CantWait replied: No one has had the talk yet with Robbie, who is now 10, but I did get him the book Chicken Soup for the Preteen Soul for Christmas....whihc explains a lot of growing up and changes your body goes through. Hopefully this will inspire some questions for him, or maybe we'll just read it together.

sillisha replied: my son asked a lot of questions before he started elementary school i taught him the right words for girls and boys body parts and basically explained that when a man and a woman love each other they can make a baby and that the baby grows inside the moms belly and then is born.......im not sure how much he remembers or knows now at 8,but i'm going to wait to have the talk with all the facts till he starts showing an interest in girls whenever that may be. better said when i have to do this to him...:fireman:lol

sillisha replied: fireman.gif

MomToJade&Jordan replied: I voted for "whenever they ask" because I want to be open about this with my children.

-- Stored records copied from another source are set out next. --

Lemma Step_halt d :
  in_range 16 (pc (g_dsp d)) → exceptions (g_dsp d) = 0 →
  dsp_imem_read (pc (g_dsp d)) (g_dsp d) = 0x0021 →
  Analyzer.GetCodeFlags (code_flags d) (u16 (pc (g_dsp d) - 1)) &&& CODE_LOOP_END = 0 →
  ∃ d', Step d = Ok ((), d') ∧ pc (g_dsp d') = pc (g_dsp d) ∧ halted d' = true.
Proof using Type.
  intros Hpc Hx Hop Hfl.
  set (d1 := on_dsp (λ s, with_step_counter (u64 (step_counter s + 1)) s) d).
  set (d2 := with_dsp (dsp_fetch_code (g_dsp d1)).2 d1).
  assert (Epc : pc (g_dsp (on_dsp (halt 0x0021) d2)) = pc (g_dsp d)).
  { destruct d as [[] ? ? ? ? ?]. simpl in Hpc |- *. zlia. }
  exists (on_dsp (halt 0x0021) d2). split_and!; [|done|apply halted_halt].
  unfold Step.
  assert (on_dsp DSPCore_CheckExceptions d = d) as Ex.
  { destruct d. unfold on_dsp, with_dsp, DSPCore_CheckExceptions. simpl in *. by rewrite Hx. }
  rewrite (run_bind _ _ d () d) by (unfold modify; by rewrite Ex).
  rewrite (run_bind _ _ d () d1) by done.
  rewrite (run_bind _ _ d1 0x0021 d2).
  2: { unfold fetch_code, state, d2. rewrite <- Hop. by destruct d as [[] ? ? ? ? ?]. }
  rewrite (run_bind _ _ _ _ _ (ExecuteInstruction_halt d2)).
  erewrite run_bind by done. rewrite Epc.
  assert (code_flags (on_dsp (halt 0x0021) d2) = code_flags d) as -> by done.
  by rewrite Hfl.
Qed.

(** Non-thread mode terminates: from every well-formed state and for every
    number of cycles, [RunCycles] returns 0 in a well-formed state with an empty
    write-back log, unless a DMA the microcode starts stops the process; its inner
    [while (true)] never runs out of the fuel the definition gives it. *)
Theorem run_cycles_returns (cycles : Z) d :
  Dsp_ok [] d →
  (∃ d', RunCycles cycles d = Ok (Return 0, d') ∧ Dsp_ok [] d') ∨
  (∃ e, RunCycles cycles d = Err e ∧ dma_fault e).
Proof using All.
  intros Hd. destruct (wp_cases _ _ _ _ (RunCycles_ok cycles d Hd)) as [(x & d' & E & -> & Hok)|?];
    [left; by exists d'|by right].
Qed.

(** Thread mode terminates: [RunCyclesThread] returns 0 after at most
    [cycles + 1] steps, external interrupts arriving or not, or stops in a DMA. *)
Theorem run_cycles_thread_returns (cycles : Z) d :
  Dsp_ok [] d →
  (∃ d', RunCyclesThread cycles d = Ok (Return 0, d') ∧ Dsp_ok [] d') ∨
  (∃ e, RunCyclesThread cycles d = Err e ∧ dma_fault e).
Proof using All.
  intros Hd. pose proof (run_thread_ok (S (Z.to_nat cycles)) cycles d Hd ltac:(lia) ltac:(lia)) as Hw.
  destruct (wp_cases _ _ _ _ Hw) as [(x & d' & E & -> & Hok)|?]; [left; by exists d'|by right].
Qed.


(** HALT halts: when no exception is pending and the instruction at [pc] is
    HALT, outside a loop's last instruction, one [Step] sets the halt bit and
    leaves [pc] on the HALT; from then on both run loops return at once with the
    state unchanged, whatever the number of cycles. *)
Theorem halt_stops d :
  Dsp_ok [] d → exceptions (g_dsp d) = 0 → dsp_imem_read (pc (g_dsp d)) (g_dsp d) = 0x0021 →
  Analyzer.GetCodeFlags (code_flags d) (u16 (pc (g_dsp d) - 1)) &&& CODE_LOOP_END = 0 →
  ∃ d', Step d = Ok ((), d') ∧ pc (g_dsp d') = pc (g_dsp d) ∧ halted d' = true ∧
    ∀ cycles, RunCycles cycles d' = Ok (Return 0, d') ∧ RunCyclesThread cycles d' = Ok (Return 0, d').
Proof using Type.
  intros Hd Hx Hop Hfl. pose proof (pc_range _ (ok_dsp _ _ Hd)) as Hpc.
  destruct (Step_halt d Hpc Hx Hop Hfl) as (d' & E & Hpc' & Hh).
  exists d'. split_and!; [done|done|done|intros; by apply halted_returns].
Qed.
End interpreter_ok.

(** A core about to execute HALT, and one about to execute ADD with the extension
    [L], which loads [$ax1.h] from memory. *)
Definition Dsp_at (inst : Z) : Dsp () :=
  Dsp_example (with_iram (mem_set (mem_fill 0) 0 inst) 0 SDSP_example).

Lemma Dsp_at_ok inst : in_range 16 inst → Dsp_ok [] (Dsp_at inst).
Proof.
  intros. apply Dsp_example_ok, wf_with_iram; [apply SDSP_example_wf| |done].
  apply mem_wf_set; [by apply mem_wf_fill|done].
Qed.

Lemma run_cycles_returns_witness :
  Dsp_ok [] (Dsp_at 0x0021) ∧
  ((∃ d', RunCycles 100 (Dsp_at 0x0021) = Ok (Return 0, d') ∧ Dsp_ok [] d') ∨
   (∃ e, RunCycles 100 (Dsp_at 0x0021) = Err e ∧ dma_fault e)).
Proof.
  split; [by apply Dsp_at_ok|]. apply (run_cycles_returns 100 (Dsp_at 0x0021)). by apply Dsp_at_ok.
Defined.

Lemma run_cycles_thread_returns_witness :
  Dsp_ok [] (Dsp_at 0x0021) ∧
  ((∃ d', RunCyclesThread 100 (Dsp_at 0x0021) = Ok (Return 0, d') ∧ Dsp_ok [] d') ∨
   (∃ e, RunCyclesThread 100 (Dsp_at 0x0021) = Err e ∧ dma_fault e)).
Proof.
  split; [by apply Dsp_at_ok|]. apply (run_cycles_thread_returns 100 (Dsp_at 0x0021)).
  by apply Dsp_at_ok.
Defined.

(** 0x4c5b is [ADD'L $ac0 : $ax1.h, @$ar3]. *)
Definition extension_states : option (Dsp () * Dsp ()) :=
  match call_intFunc (intFunc (GetExtOpTemplate 0x4c5b)) 0x4c5b (Dsp_at 0x4c5b) with
  | Ok (_, d1) =>
    match call_intFunc (intFunc (GetOpTemplate 0x4c5b)) 0x4c5b d1 with
    | Ok (_, d2) => Some (d1, d2)
    | Err _ => None
    end
  | Err _ => None
  end.


Lemma halt_stops_witness :
  exceptions (g_dsp (Dsp_at 0x0021)) = 0 ∧
  ∃ d', Step (Dsp_at 0x0021) = Ok ((), d') ∧ pc (g_dsp d') = 0 ∧ halted d' = true ∧
    ∀ cycles, RunCycles cycles d' = Ok (Return 0, d') ∧ RunCyclesThread cycles d' = Ok (Return 0, d').
Proof.
  split; [reflexivity|]. apply (halt_stops (Dsp_at 0x0021));
    [by apply Dsp_at_ok|reflexivity|vm_compute; reflexivity|vm_compute; reflexivity].
Defined.
(** The core with the file-scope variables of DSPCore.cpp: [core_state],
    [g_dsp_breakpoints] and the flag of [step_event] (a [Common::Event], reset by the wait
    it releases); [pages] says whether the memory blocks of [g_dsp] are allocated, [ui] holds the calls the UI thread is going to make. A call of the UI
    thread writes only [core_state] and [step_event], which a run loop reads nowhere
    but around [step_event.Wait()], so the calls are taken up there. *)
Record Core (H : Type) := mkCore {
  core_dsp : Dsp H;
  core_state : State;
  step_event : bool;
  g_dsp_breakpoints : mem;
  pages : bool;
  ui : list ui_action
}.
Arguments mkCore {H}.
Arguments core_dsp {H}.
Arguments core_state {H}.
Arguments step_event {H}.
Arguments g_dsp_breakpoints {H}.
Arguments pages {H}.
Arguments ui {H}.

Abbreviation CoreM H := (M (Core H) fault).

(** How [DSPCore_RunCycles] ends: it returns, it waits for the UI thread, or it has
    not returned within the iterations it was given. *)
Inductive core_result := Returned (cycles : Z) | Waiting (cycles : Z) | Unfinished.

Section core.
Context {H : Type} `{DspHost H}.
Implicit Types d : Dsp H.
Implicit Types c : Core H.

Definition with_core_dsp d c : Core H :=
  mkCore d (core_state c) (step_event c) (g_dsp_breakpoints c) (pages c) (ui c).
Definition with_core_state (st : State) c : Core H :=
  mkCore (core_dsp c) st (step_event c) (g_dsp_breakpoints c) (pages c) (ui c).
Definition with_step_event (b : bool) c : Core H :=
  mkCore (core_dsp c) (core_state c) b (g_dsp_breakpoints c) (pages c) (ui c).
Definition with_pages (b : bool) c : Core H :=
  mkCore (core_dsp c) (core_state c) (step_event c) (g_dsp_breakpoints c) b (ui c).
Definition with_ui (l : list ui_action) c : Core H :=
  mkCore (core_dsp c) (core_state c) (step_event c) (g_dsp_breakpoints c) (pages c) l.
Definition DoState : Do Timing :=
  focus slice_length (λ v t, with_clock (global_timer t) v (downcount t) t) Do_s32;;
  focus global_timer (λ v t, with_clock v (slice_length t) (downcount t) t) Do_s64;;
  focus s_idled_cycles with_idled Do_s64;;
  focus s_fake_dec_start_value (λ v t, with_fakes v (s_fake_dec_start_ticks t)
    (fake_TB_start_value t) (fake_TB_start_ticks t) t) Do_u32;;
  focus s_fake_dec_start_ticks (λ v t, with_fakes (s_fake_dec_start_value t) v
    (fake_TB_start_value t) (fake_TB_start_ticks t) t) Do_u64;;
  focus fake_TB_start_value (λ v t, with_fakes (s_fake_dec_start_value t) (s_fake_dec_start_ticks t)
    v (fake_TB_start_ticks t) t) Do_u64;;
  focus fake_TB_start_ticks (λ v t, with_fakes (s_fake_dec_start_value t) (s_fake_dec_start_ticks t)
    (fake_TB_start_value t) v t) Do_u64;;
  focus s_last_OC_factor (λ v t, with_OC v (last_OC_factor_inverted t) t) Do_float;;
  Do_code (λ t, with_OC (s_last_OC_factor t) (float_div float_one (s_last_OC_factor t)) t);;
  focus s_event_fifo_id with_fifo_id Do_u64;;
  DoMarker SAVE_MARKER;;
  Do_code MoveEvents;;
  Do_queue;;
  DoMarker SAVE_MARKER;;
  when_reading (λ t, with_queue (make_heap (s_event_queue t)) t).
End DoState.
End TimingState.

(** ** Core/HW/ProcessorInterface.cpp *)
Module PIState.
Definition with_unsaved (reset_ flipper unknown : Z) (s : PI) : PI :=
  mkPI (m_InterruptCause s) (m_InterruptMask s) (Fifo_CPUBase s) (Fifo_CPUEnd s)
    (Fifo_CPUWritePointer s) reset_ (m_ResetCode s) flipper unknown (ppc s).

Definition DoState : Do PI :=
  focus m_InterruptMask (λ v s, with_interrupts (m_InterruptCause s) v s) Do_u32;;
  focus m_InterruptCause (λ v s, with_interrupts v (m_InterruptMask s) s) Do_u32;;
  focus Fifo_CPUBase (λ v s, with_fifo v (Fifo_CPUEnd s) (Fifo_CPUWritePointer s) s) Do_u32;;
  focus Fifo_CPUEnd (λ v s, with_fifo (Fifo_CPUBase s) v (Fifo_CPUWritePointer s) s) Do_u32;;
  focus Fifo_CPUWritePointer (λ v s, with_fifo (Fifo_CPUBase s) (Fifo_CPUEnd s) v s) Do_u32;;
  focus m_Fifo_Reset (λ v s, with_unsaved v (m_FlipperRev s) (m_Unknown s) s) Do_u32;;
  focus m_ResetCode with_reset_code Do_u32;;
  focus m_FlipperRev (λ v s, with_unsaved (m_Fifo_Reset s) v (m_Unknown s) s) Do_u32;;
  focus m_Unknown (λ v s, with_unsaved (m_Fifo_Reset s) (m_FlipperRev s) v s) Do_u32.
End PIState.

(** ** Core/HW/DSP.cpp

    Structures are saved as they lie in memory; their padding is zero, as it is in
    variables of static storage. *)
Module HWState.
Definition Do_audioDMA : Do AudioDMA :=
  Do_data
    (λ a, le_split 4 (current_source_address a) ++ le_split 2 (remaining_blocks_count a) ++ [0; 0] ++
          le_split 4 (SourceAddress a) ++ le_split 2 (AudioDMAControl a) ++ [0; 0])
    (λ l _, mkAudioDMA (le_join (take 4 l)) (le_join (take 2 (drop 4 l)))
              (le_join (take 4 (drop 8 l))) (le_join (take 2 (drop 12 l)))).
Definition Do_arDMA : Do ARAM_DMA :=
  Do_data
    (λ d, le_split 4 (MMAddr d) ++ le_split 4 (ARAddr d) ++ le_split 4 (Cnt d))
    (λ l _, mkARAM_DMA (le_join (take 4 l)) (le_join (take 4 (drop 4 l))) (le_join (take 4 (drop 8 l)))).
(* ===== verification/Console.v ===== *)
(** Savestates of the console: [DoState] of Core/State.cpp, Core/HW/HW.cpp and
    Core/HW/Memmap.cpp, over the components of [DspSavestate].

    The components that are not modelled, and the CPU, are parameters ([OtherState]): each
    keeps a state of its own in [others] and is itself an archive ([OtherStateOk]). The
    caches of the video backend are taken to be clean, so that its [DoState] writes nothing
    back to memory. *)
From stdpp Require Import strings.
From S2P Require Import Prelude Float32 CoreTiming Bytes Memmap ProcessorInterface DspAccelerator DspState.
From S2P Require Import DspInterface DspAnalyzer DspHW DspCore DspLLE Savestate DspSavestate.

Definition L1_CACHE_SIZE : Z := 0x00040000.
Definition FAKEVMEM_SIZE : Z := 0x02000000.

Record Console (E O : Type) := mkConsole {
  timing : Timing;
  hardware : Hardware;
  emulator : E;
  m_pL1Cache : mem;
  m_pFakeVMEM : mem;
  others : O
}.
Arguments mkConsole {E O}.
Arguments timing {E O}.
Arguments hardware {E O}.
Arguments emulator {E O}.
Arguments m_pL1Cache {E O}.
Arguments m_pFakeVMEM {E O}.
Arguments others {E O}.

(** ** The other components *)
Inductive component :=
  | VideoBackend | Wiimote | VideoInterface | SerialInterface | DVDInterface | GPFifo
  | ExpansionInterface | AudioInterface | IOS | IOS_HLE | Movie | Gecko.

(** [PowerPC::DoState] saves the registers exceptions use and the [downcount] of
    [CoreTiming] with the rest of [ppcState]. *)
Class OtherState (O : Type) := {
  other_DoState : component → Do O;
  PowerPC_DoState : Do (O * (PPC * Z))
}.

I got the talk in the 3rd grade mainly because I was developing that early and my Mom wanted to make sure I knew what was going on. She got a book from the library called Period, read it, and then gave it to me to read. She let me know that if I had questions I could come to her. I do remember asking my Mom at the age of either 8,9 or 10 how babies are made and she told me the truth. That was how I was raised so I plan on making it that way for my girls.

CosmetologyMommy replied: I got THE TALK in school, about 5 th grade I believe. I sort of already knew though....just not to the full extent.....

AJDomagalla replied: In our family, we have several talks over the years. When they're about 5 or 6, we do the "where babies come from" talk, but don't go into details. Around 9, we do a puberty talk and we're going to have the full out sex talk at around 12. My 11 year old is going into middle school, so I think this is probably about the right time.